The gang live in the cheap house of Erin (Margaret Cho), a lesbian longtime Pines resident on the brink of losing her beloved abode. The boys estimate that this summer will be their last together.
Aside from its literary sensibilities, the film is a piece of American pie. Noah has promised Howie he won’t get involved with anyone until the shy Howie gets laid first, putting pressure on their two holidays. Enter Charlie (James Scully), a smiling doctor, and Will (Conrad Ricamora), his successful and grumpy friend – a human ice palace. Howie begins a sweet flirtation with Charlie, while Noah immediately loathes Will, a la Lizzie and Darcy.
Then Booster’s film, directed by Andrew Ahn, tries to do too many things at once. One side is the clever Austen adaptation, the other a twist on the rom-com genre to the point of parody. There’s dialogue that’s too cliche, both written and delivered, and the plot spirals out of control. Another criticism is that the interpretation of Wickham’s betrayal – the more dramatic conflict – is an overblown disappointment. Such is the silly finale.
There’s a lot to like though, especially the talent.
Ricamora is the real star of the film. An actor who’s consistently brilliant on stage (he just played Seymour in Little Shop of Horrors Off-Broadway) and did a strong job on the TV series How To Get Away With Murder, he’s nowhere near enough seen in movies. More Conrad, please! He has sizzling chemistry here with Booster, who, while best known for his stand-up performances, is a delicate, smart, fully trained actor.

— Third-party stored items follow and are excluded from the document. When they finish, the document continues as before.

(* ===== verification/ConfigTypes.v ===== *)
(** * Configuration data (include/apigate/config.hpp)

    The records every component reads: one upstream backend, the optional
    per-route policies, a route and the whole [AppConfig].  Strings are byte
    lists, unsigned members are [Z] values in the range of their type, and the two
    TLS contexts are shared pointers, of which the program only ever uses the
    identity and emptiness: a handle, or [None] for a null pointer. *)

From S2P Require Import Prelude.

Inductive LogLevel := trace | debug | info | warn | error | critical.

Inductive UpstreamScheme := http | https.

#[export] Instance LogLevel_eq_dec : EqDecision LogLevel.
Proof. solve_decision. Defined.
#[export] Instance UpstreamScheme_eq_dec : EqDecision UpstreamScheme.
Proof. solve_decision. Defined.

(** [shared_ptr<UpstreamTlsContext>] and [shared_ptr<DownstreamTlsContext>]. *)
Definition TlsHandle : Type := option nat.

Record UpstreamConfig := mkUpstream {
  host : text;
  port : Z;
  timeout_ms : Z;
  scheme : UpstreamScheme }.

Record RateLimitConfig := mkRateLimit {
  requests_per_second : Z;
  burst : Z }.

Record HealthCheckConfig := mkHealthCheck {
  hc_path : text;
  hc_interval_ms : Z;
  hc_timeout_ms : Z;
  unhealthy_threshold : Z;
  healthy_threshold : Z }.

(** [std::array<unsigned char, 32>]. *)
Definition ApiKeyDigest : Type := text.
Definition max_keys : nat := 4.

Record ApiKeyAuthConfig := mkApiKeyAuth {
  digests : list ApiKeyDigest;
  key_count : nat }.

(** A default-constructed [ApiKeyAuthConfig]: four zero digests, none in use. *)
Definition empty_digest : ApiKeyDigest := replicate 32 (ascii_of_nat 0).
Definition default_ApiKeyAuthConfig : ApiKeyAuthConfig :=
  mkApiKeyAuth (replicate max_keys empty_digest) 0.

Record RouteConfig := mkRoute {
  rt_prefix : text;
  upstreams : list UpstreamConfig;
  strip_prefix : bool;
  rate_limit : option RateLimitConfig;
  health_check : option HealthCheckConfig;
  auth : option ApiKeyAuthConfig;
  stream_response : bool }.

Record AppConfig := mkAppConfig {
  service_name : text;
  environment : text;
  log_level : LogLevel;
  listen_address : text;
  listen_port : Z;
  max_connections : Z;
  max_concurrent_proxies : Z;
  max_in_flight_bytes : Z;
  shutdown_grace_ms : Z;
  metrics_enabled : bool;
  upstream_keep_alive : bool;
  upstream : option UpstreamConfig;
  routes : list RouteConfig;
  upstream_tls_context : TlsHandle;
  downstream_tls_context : TlsHandle }.

(** The default member initialisers of [AppConfig]. *)
Definition default_AppConfig : AppConfig := {|
  service_name := L "api-gate";
  environment := L "development";
  log_level := info;
  listen_address := L "127.0.0.1";
  listen_port := 8080;
  max_connections := 256;
  max_concurrent_proxies := 32;
  max_in_flight_bytes := 67108864;
  shutdown_grace_ms := 5000;
  metrics_enabled := false;
  upstream_keep_alive := false;
  upstream := None;
  routes := [];
  upstream_tls_context := None;
  downstream_tls_context := None |}.

#[export] Instance UpstreamConfig_eq_dec : EqDecision UpstreamConfig.
Proof. solve_decision. Defined.
#[export] Instance RateLimitConfig_eq_dec : EqDecision RateLimitConfig.
Proof. solve_decision. Defined.
#[export] Instance HealthCheckConfig_eq_dec : EqDecision HealthCheckConfig.
Proof. solve_decision. Defined.
#[export] Instance ApiKeyAuthConfig_eq_dec : EqDecision ApiKeyAuthConfig.
Proof. solve_decision. Defined.
#[export] Instance RouteConfig_eq_dec : EqDecision RouteConfig.
Proof. solve_decision. Defined.
#[export] Instance AppConfig_eq_dec : EqDecision AppConfig.
Proof. solve_decision. Defined.
Lemma run_signals_prefix s evs :
  List.filter is_shutdown_action (run_signals s evs) `prefix_of` remaining_actions s.
Proof.
  revert s. induction evs as [|[e|] evs IH]; intros [d f c]; cbn [run_signals List.filter].
  - apply prefix_nil.
  - unfold on_wait_completion. destruct (failed e).
    { destruct (_ && _)%bool; cbn [List.filter is_shutdown_action]; apply IH. }
    unfold remaining_actions. cbn [completed_ force_requested_ draining_].
    destruct c; [cbn; apply (IH (mkSignals d f true))|].
    destruct f; [cbn; apply (IH (mkSignals d true false))|].
    destruct d; cbn.
    + apply prefix_cons. apply (IH (mkSignals true true false)).
    + apply prefix_cons. apply (IH (mkSignals true false false)).
  - eapply transitivity; [apply IH|]. unfold mark_completed, remaining_actions; cbn.
    apply prefix_nil.
Qed.

(** Signals drive shutdown at most once each way and in order.  Whatever sequence
    of wait completions arrives, interleaved with the completion mark, the actions taken
    are a prefix of "begin drain, then force stop". *)
Theorem signal_actions_ordered evs :
  List.filter is_shutdown_action (run_signals initial_signals evs)
    `prefix_of` [sig_begin_drain; sig_force_stop].
Proof. apply run_signals_prefix. Qed.

(** After completion a signal does nothing, the cancelled wait is ignored and any
    other wait error is fatal; before it every wait error is fatal, including a
    cancellation nobody asked for. *)
Theorem signal_errors_classified s e :
  (on_wait_completion s e).1 =
    match e with
    | no_error =>
        match remaining_actions s with d :: _ => d | [] => sig_ignored end
    | operation_aborted => if completed_ s then sig_ignored else sig_fatal
    | _ => sig_fatal
    end /\
  (on_wait_completion s e).2 =
    (if decide (e = no_error) then
       match remaining_actions s with
       | sig_begin_drain :: _ => mkSignals true (force_requested_ s) (completed_ s)
       | _ :: _ => mkSignals (draining_ s) true (completed_ s)
       | [] => s
       end
     else s).
Proof. destruct s as [[] [] []], e; done. Qed.

(** ** Runtime failure *)

(** a runtime failure is reported once: the first claim runs report, the fallback
    only if the report threw, then stop, then notify, in that order, and every later
    claim runs nothing. *)
Theorem failure_actions_once {W} (report : W -> W * bool) (fallback stop notify : W -> W) w :
  let '(s1, w1) := run_accept_retry_failure_actions (mkFailure false) report fallback stop notify w in
  w1 = notify (stop (if (report w).2 then fallback (report w).1 else (report w).1)) /\
  run_accept_retry_failure_actions s1 report fallback stop notify w1 = (s1, w1).
Proof. unfold run_accept_retry_failure_actions. cbn. destruct (report w) as [w1 []]; done. Qed.

(** ** Completion classifiers *)

(** a finished write is a success only when there is no error and the session is not
    stopping; a cancellation (or a stopping session) is always expected; the four
    connection-loss codes are the client leaving; anything else is unexpected. *)
Theorem write_result_table error stopping :
  classify_http_write_result error stopping =
    match stopping, error with
    | true, _ | _, operation_aborted => expected_cancellation
    | false, no_error => write_success
    | false, (broken_pipe | connection_aborted | connection_reset | eof) => client_disconnected
    | false, _ => unexpected_error
    end.
Proof. by destruct stopping, error. Qed.

(** a drain deadline acts only while draining, and a session is closed at once by a
    drain exactly when it has no request being served. *)
Theorem drain_timer_and_session_table error phase sphase stopping :
  (classify_drain_timer_completion error phase = timer_timed_out <->
     phase = draining /\ error = no_error) /\
  (classify_drain_timer_completion error phase = timer_fatal <->
     phase = draining /\ error <> no_error) /\
  (classify_session_drain sphase = close_immediately <->
     sphase = handshaking \/ sphase = reading) /\
  (classify_accept_retry_completion error stopping = retry_fatal <->
     stopping = false /\ error <> no_error).
Proof.
  split_and!.
  - destruct phase, error; vm_compute; naive_solver.
  - destruct phase, error; vm_compute; naive_solver.
  - destruct sphase; vm_compute; naive_solver.
  - destruct stopping, error; vm_compute; naive_solver.
Qed.

(** ** Proxy slots as a ledger *)

#[export] Instance proxy_ledger : Ledger ProxyAdmissionState ProxyPermit := {
  ld_level := active_proxies_;
  ld_limit := max_proxies_;
  ld_owner := state_;
  ld_amount p := if owns_capacity p then 1 else 0;
  ld_empty := mkProxyPermit None;
  ld_valid n := n = 1;
  ld_limit_ok := in_u64;
  ld_release := permit_release;
  ld_acquire heap c _ := proxy_try_acquire heap (Some c) }.

Lemma proxy_shifted_insert (h : list ProxyAdmissionState) c k k' d :
  h !! c = Some k -> max_proxies_ k' = max_proxies_ k ->
  (forall c', d c' = if decide (c' = c) then active_proxies_ k' - active_proxies_ k else 0) ->
  shifted h (<[c := k']> h) d.
Proof.
  intros Hk Hm Hd. split; [apply length_insert|]. intros c' x Hx. rewrite Hd.
  destruct (decide (c' = c)) as [->|Hne].
  - rewrite list_lookup_insert_eq in Hx by (by apply lookup_lt_Some in Hk).
    injection Hx as <-. exists k. cbn. split_and!; [done|lia|done].
  - rewrite list_lookup_insert_ne in Hx by done. exists x. cbn. split_and!; [done|lia|done].
Qed.

#[export] Instance proxy_ledger_laws : LedgerLaws ProxyAdmissionState ProxyPermit.
Proof.
  split.
  - done.
  - done.
  - intros h [[c|]]; cbn; intros _ Hc _; (split; [|done]).
    + destruct (h !! c) as [k|] eqn:Hk.
      * destruct (Hc c k eq_refl Hk) as [Hle Hok]. unfold in_u64 in Hok.
        apply (proxy_shifted_insert _ _ k); [done| |].
        -- unfold proxy_state_release. by case_ifs.
        -- intros c'. unfold proxy_state_release, contrib; cbn.
           rewrite (proj2 (Z.ltb_lt _ _)) by lia. cbn. rewrite u64_small by (unfold in_u64; lia).
           do 2 case_decide; simplify_eq; lia.
      * split; [done|]. intros c' k' Hk'. exists k'. cbn. unfold contrib; cbn.
        rewrite decide_False by congruence. split_and!; [done|lia|done].
    + split; [done|]. intros c k Hk. exists k. unfold contrib. rewrite decide_False by done.
      split_and!; [done|lia|done].
  - intros h c k n Hk Hr Hok ->. cbn in *. unfold in_u64 in *. rewrite Hk.
    destruct (_ <=? _) eqn:E; reflect_bools; cbn; [split; [lia|done]|].
    split_and!; [lia|lia|done|done|]. apply (proxy_shifted_insert _ _ k); [done|done|].
    intros c'. cbn. rewrite u64_small by (unfold in_u64; lia). unfold contrib; cbn.
    do 2 case_decide; simplify_eq; lia.
Qed.

Record ProxyWorld := mkProxyWorld {
  admissions : list ProxyAdmissionState;
  proxy_permits : list ProxyPermit }.

Inductive ProxyOp :=
  | ProxyAcquire (state : nat) (slot : nat)   (* slot = std::move(acquired permit) *)
  | ProxyRelease (slot : nat)                 (* release(), reset() or destruction *)
  | ProxyMove (dst src : nat).

Definition proxy_step (w : ProxyWorld) (op : ProxyOp) : ProxyWorld :=
  match op with
  | ProxyAcquire state slot =>
      match proxy_permits w !! slot, proxy_try_acquire (admissions w) (Some state) with
      | Some old, (heap, Some fresh) =>
          let '(heap', new, _) := permit_move_assign heap old fresh in
          mkProxyWorld heap' (<[slot := new]> (proxy_permits w))
      | _, _ => w
      end
  | ProxyRelease slot =>
      match proxy_permits w !! slot with
      | Some p => let '(heap, p') := permit_release (admissions w) p in
                  mkProxyWorld heap (<[slot := p']> (proxy_permits w))
      | None => w
      end
  | ProxyMove dst src =>
      match proxy_permits w !! dst, proxy_permits w !! src with
      | Some this, Some other =>
          if decide (dst = src) then w
          else let '(heap, this', other') := permit_move_assign (admissions w) this other in
               mkProxyWorld heap (<[src := other']> (<[dst := this']> (proxy_permits w)))
      | _, _ => w
      end
  end.

Lemma proxy_permit_eta (p : ProxyPermit) : mkProxyPermit (state_ p) = p.
Proof. by destruct p. Qed.

Lemma proxy_step_accounted w op :
  accounted (admissions w) (proxy_permits w) ->
  accounted (admissions (proxy_step w op)) (proxy_permits (proxy_step w op)).
Proof.
  intros Hacc. destruct op as [c i|i|dst src]; cbn in *.
  - destruct (proxy_permits w !! i) as [p|] eqn:Hi; [|done].
    destruct (admissions w !! c) as [k|] eqn:Hk; [|done].
    pose proof (acquire_assign_accounted (admissions w) (proxy_permits w) c k 1 i p
      Hacc Hk Hi eq_refl) as H. cbn in H. rewrite Hk in H.
    destruct (max_proxies_ k <=? active_proxies_ k); [done|]. cbn in H. unfold permit_move_assign.
    by destruct (permit_release _ p).
  - destruct (proxy_permits w !! i) as [p|] eqn:Hi; [|done].
    pose proof (release_accounted _ _ _ _ Hacc Hi) as H. cbn in H.
    by destruct (permit_release _ _).
  - destruct (proxy_permits w !! dst) as [p|] eqn:Hd; [|done].
    destruct (proxy_permits w !! src) as [q|] eqn:Hs; [|done].
    destruct (decide (dst = src)) as [|Hne]; [done|].
    pose proof (assign_accounted _ _ _ _ _ _ Hacc Hne Hd Hs) as H. cbn in H.
    unfold permit_move_assign. destruct (permit_release _ _); cbn in *. by rewrite proxy_permit_eta.
Qed.

Lemma run_proxy_accounted w ops :
  accounted (admissions w) (proxy_permits w) ->
  accounted (admissions (foldl proxy_step w ops)) (proxy_permits (foldl proxy_step w ops)).
Proof.
  revert w. induction ops as [|op ops IH]; intros w Hacc; [done|].
  apply (IH (proxy_step w op)). by apply proxy_step_accounted.
Qed.

(** Proxy slots are never oversubscribed and never leak: after any sequence of
    acquisitions, moves and releases of any number of permits, the active count of each
    admission state is the number of permits that own it, at most the limit, and zero
    when none does. *)
Theorem proxy_slots_balance limit n ops k :
  in_u64 limit ->
  let w := foldl proxy_step
             (mkProxyWorld [make_ProxyAdmissionState limit] (replicate n (mkProxyPermit None))) ops in
  admissions w !! 0%nat = Some k ->
  active_proxies_ k =
    Z.of_nat (countb (fun p => bool_decide (state_ p = Some 0%nat)) (proxy_permits w)) /\
  0 <= active_proxies_ k <= max_proxies_ k.
Proof.
  intros Hl w Hk.
  assert (Hacc : accounted (admissions w) (proxy_permits w)).
  { apply run_proxy_accounted. cbn [admissions proxy_permits].
    refine (fresh_accounted (C := ProxyAdmissionState) (P := ProxyPermit) _ n _).
    constructor; [|done]. cbn. unfold in_u64 in *. lia. }
  split; [|exact (level_bounds _ _ _ _ Hacc Hk)].
  destruct (proj1 Hacc _ k Hk) as (E & _). cbn in E. rewrite E.
  generalize (proxy_permits w). intros ps. induction ps as [|[s] ps IH]; [done|].
  rewrite countb_cons. cbn [sumZ]. rewrite IH. unfold contrib; cbn [ld_owner proxy_ledger state_].
  destruct (decide (s = Some 0%nat)) as [->|Hne].
  - rewrite bool_decide_eq_true_2 by done. cbn [ld_amount proxy_ledger owns_capacity state_]. lia.
  - rewrite bool_decide_eq_false_2 by done. lia.
Qed.

(** ** Witnesses *)

Definition sample_drain : list DrainEvent :=
  [ev_session_started; ev_session_started; ev_begin_drain; ev_session_started;
   ev_session_finished; ev_session_finished; ev_force_stop].

Lemma drain_completes_once_witness :
  1 = is_completed (phase_ (mkDrain completed 0)) /\ 0 = 0.
Proof.
  apply (drain_completes_once sample_drain 1 (mkDrain completed 0)).
  - cbn. lia.
  - vm_compute. reflexivity.
Defined.

Lemma drain_terminates_witness :
  run_drain (mkDrain draining 3) (replicate (Z.to_nat 3) ev_session_finished)
    = (1, mkDrain completed 0) /\
  forall k, Z.of_nat k < 3 ->
    run_drain (mkDrain draining 3) (replicate k ev_session_finished)
      = (0, mkDrain draining (3 - Z.of_nat k)).
Proof. apply (drain_terminates draining 3); [lia|left; reflexivity]. Defined.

Yang’s gift, which may surprise his “Saturday Night Live” fans, is how he can express his emotions so genuinely. He doesn’t get too many opportunities to demonstrate this ability when playing Titanic’s Iceberg in Weekend Update.
It’s used in the best scene of Fire Island, which is also one of the easiest. It takes place upstairs in the bathroom during a party when Noah and Howie share a heated heart to heart about their friendship. This moment hits harder and rings truer than anything that comes after.
Still, a few blissful hours on Hulu is cheaper and more convenient than a week-long Fire Island housemate.